Page 59 of Tame Me

His fingers gradually released their grip on my hips as his cock softened. He pulled me to him, and as we wrapped our arms around each other, I heard the comforting sound of his beating heart.

“Where have you been all my life, Memphis?”

His words broke my heart twice over. I squeezed him tighter and clamped my jaw, determined not to cry. He pulled away too soon, and I swallowed back the lump in my throat.

I cupped his cheek. “I wish I didn’t have to go to work.”

“Me too.” He helped me off the counter.

“May I use the bathroom?”

“Of course.”

I picked up my G-string off the floor, stepped around him, went to the bathroom, and shut the door. I sat on the toilet, put my elbows on my knees, and covered my face.

The lump in my throat made it impossible to breathe.

How the hell did I get myself into this mess?

And how will I ever fix it?

I knew only too well the answer to that. I had to tell him the truth. I really, really liked Hunter, but after my continual deceit, why would he forgive me? The thought of losing him strangled my heart.

I wiped my eyes, then used toilet paper to clean myself up. I pulled on my G-string and flushed, and at the sink, I checked that I hadn’t ruined my makeup.

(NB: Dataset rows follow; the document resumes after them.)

(** The client prints the answer of a module, given what the module's
    dispatcher makes of the request. *)
Lemma main_prints s fd pid now stack resp argv path cmd payload len sys q res p r' w' text :
  sock_wf (sr_socket s) -> length resp = MGMT_RESPONSE_SIZE -> length stack = MGMT_REQUEST_SIZE ->
  parse_args argv = Command path (bs mm_name) cmd payload len ->
  mgmt_request_init now (Some zero_request) cmd (Some (bs mm_name ++ [x00]))
    (if negb (len =? 0) then Some payload else None) len = Some (Some q) ->
  wf_request q ->
  handler_dispatch mm_invoke (sr_registry s) (sr_world s) (Some q) (Some zero_response)
    = Some (res, Some p, r', w') ->
  wf_response p -> cstring (rs_payload p) = Some text ->
  exists sys' ms', main (module_net path stack) (Some fd) true pid now resp argv sys s =
    Some (if rs_result_code p =? MGMT_RESULT_OK then 0 else 1,
          result_line (bs mm_name) cmd (rs_result_code p) ++
            (if bool_decide (text = []) then [] else text ++ [x0a]),
          [], sys', mkServer ms' r' w') /\ sock_wf ms'.
Proof.
  intros Hms Hresp Hst Hparse Hinit Hq Hd Hp Htext.
  assert (recv_into stack (encode_request q) = encode_request q) as Hrecv
    by (apply recv_into_full; by rewrite length_encode_request, Hst).
  destruct (main_reply (module_net path stack) s (mkServer (tally (sr_socket s) (negb (res =? 0)) true) r' w')
    fd pid now resp argv path (bs mm_name) cmd payload len sys q p text) as (sys' & E); try done.
  { unfold module_net. rewrite bool_decide_true by done. cbn [negb].
    rewrite (process_one_dispatched mm_invoke
      (mkProcessEnv true (RecvFrom (encode_request q) (client_path pid)) stack true)
      (encode_request q) (client_path pid) (sr_socket s) 1000 (sr_registry s) (sr_world s)
      res p r' w') by (try done; cbn [pe_stack]; by rewrite Hrecv, decode_encode_request_wf).
    cbn [pe_send]. by rewrite bool_decide_true by done. }
  exists sys'. eexists. split; [exact E|by apply sock_wf_tally].
Qed.

Lemma module_text_nonempty ctx w cmd : module_text ctx w cmd <> [].
Proof. unfold module_text, status_text. by repeat case_match. Qed.
End exchange.

(** A command line that parses, sent to a running module. *)
Lemma client_exchange {W} `{!MgmtModule W} ctx s fd pid now stack resp argv path cmd
    payload len sys :
  wf_timespec now -> sock_wf (sr_socket s) -> serving mm_name ctx (sr_registry s) ->
  mm_ready ctx (sr_world s) -> length stack = MGMT_REQUEST_SIZE ->
  length resp = MGMT_RESPONSE_SIZE ->
  parse_args argv = Command path (bs mm_name) cmd payload len ->
  exists code out sys' s',
    main (module_net path stack) (Some fd) true pid now resp argv sys s
      = Some (code, out, [], sys', s') /\ sock_wf (sr_socket s') /\ reg_wf (sr_registry s') /\
    (known_command cmd ->
       code = 0 /\ out = result_line (bs mm_name) cmd MGMT_RESULT_OK ++
                        module_text ctx (sr_world s) cmd ++ [x0a] /\
       if cmd =? MGMT_CMD_SHUTDOWN then mm_stop ctx (sr_world s) (sr_world s')
       else sr_world s' = sr_world s) /\
    (~ known_command cmd ->
       code = 1 /\ out = result_line (bs mm_name) cmd MGMT_RESULT_MODULE_NOT_FOUND /\
       sr_world s' = sr_world s /\ sr_registry s' = sr_registry s).
Proof.
  intros Hnow Hms Hserv Hready Hst Hresp Hparse.
  destruct (main_request now _ _ _ _ _ _ Hnow Hparse) as (q & Hinit & Hq & Hcmd & Hv & Ht & _).
  destruct (module_dispatch ctx (sr_registry s) q (sr_world s)) as [Hknown Hunknown];
    [done|done|done|]. rewrite Hcmd in Hknown, Hunknown.
  assert (known_command cmd \/ ~ known_command cmd) as [Hk|Hk].
  { unfold known_command. destruct (decide (cmd = MGMT_CMD_PING)); [by auto|].
    destruct (decide (cmd = MGMT_CMD_GET_STATUS)); [by auto|].
    destruct (decide (cmd = MGMT_CMD_SHUTDOWN)); [by auto|]. right. naive_solver. }
  - destruct (Hknown Hk) as (info & p & r' & w' & _ & Hd & Ha & Hr' & _ & Hw).
    destruct (main_prints s fd pid now stack resp argv path cmd payload len sys q 0 p r' w'
      (module_text ctx (sr_world s) cmd)) as (sys' & ms' & E & Hms'); try done; try apply Ha.
    do 4 eexists. split; [exact E|]. split; [done|]. split; [done|]. split; [|done].
    intros _. rewrite (an_result _ _ _ _ _ Ha), bool_decide_false by apply module_text_nonempty.
    by split_and!.
  - specialize (Hunknown Hk).
    destruct (main_prints s fd pid now stack resp argv path cmd payload len sys q (-1)
      (set_result_code zero_response MGMT_RESULT_MODULE_NOT_FOUND) (sr_registry s) (sr_world s) [])
      as (sys' & ms' & E & Hms'); try done; auto with wf.
    do 4 eexists. split; [exact E|]. split; [done|]. split; [apply Hserv|]. split; [done|].
    intros _. by rewrite bool_decide_true, app_nil_r.
Qed.

(** ** Usage *)

(** The text of the usage behind the program's name. *)
Definition usage_tail : list byte := drop 7 (print_usage []).

Lemma print_usage_tail prog : print_usage prog = bs "Usage: " ++ prog ++ usage_tail.
Proof. reflexivity. Qed.

(** Search for a text. *)
Fixpoint occurs (s l : list byte) : bool :=
  bool_decide (take (length s) l = s) || match l with [] => false | _ :: l' => occurs s l' end.

Lemma occurs_split s l : occurs s l = true -> exists l1 l2, l = l1 ++ s ++ l2.
Proof.
  induction l as [|b l IH]; cbn [occurs]; rewrite orb_true_iff.
  - intros [H|H]; [|done]. apply bool_decide_eq_true in H. exists [], []. by rewrite <- H, take_nil.
  - intros [H|H]; [apply bool_decide_eq_true in H|].
    + exists [], (drop (length s) (b :: l)). cbn [app]. rewrite <- H at 1. by rewrite take_drop.
    + destruct (IH H) as (l1 & l2 & ->). by exists (b :: l1), l2.
Qed.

Memphis was still there, staring right back at me with her fearful eyes.

Stupid girl. “Stupid. Stupid. Stupid.” I shook my head, and it was several minutes before I convinced myself to get moving again. I pulled open the door and crossed the room to Hunter, who’d collected my dress from the floor and was holding it for me.

“Thank you.” I pulled the dress over my head and wriggled it into place.

He stepped to me and placed his hands on my waist. “When can I see you again?”

“Soon, I hope.” The urge to blurt out my horrible truth was excruciating, and I fought it with all my might.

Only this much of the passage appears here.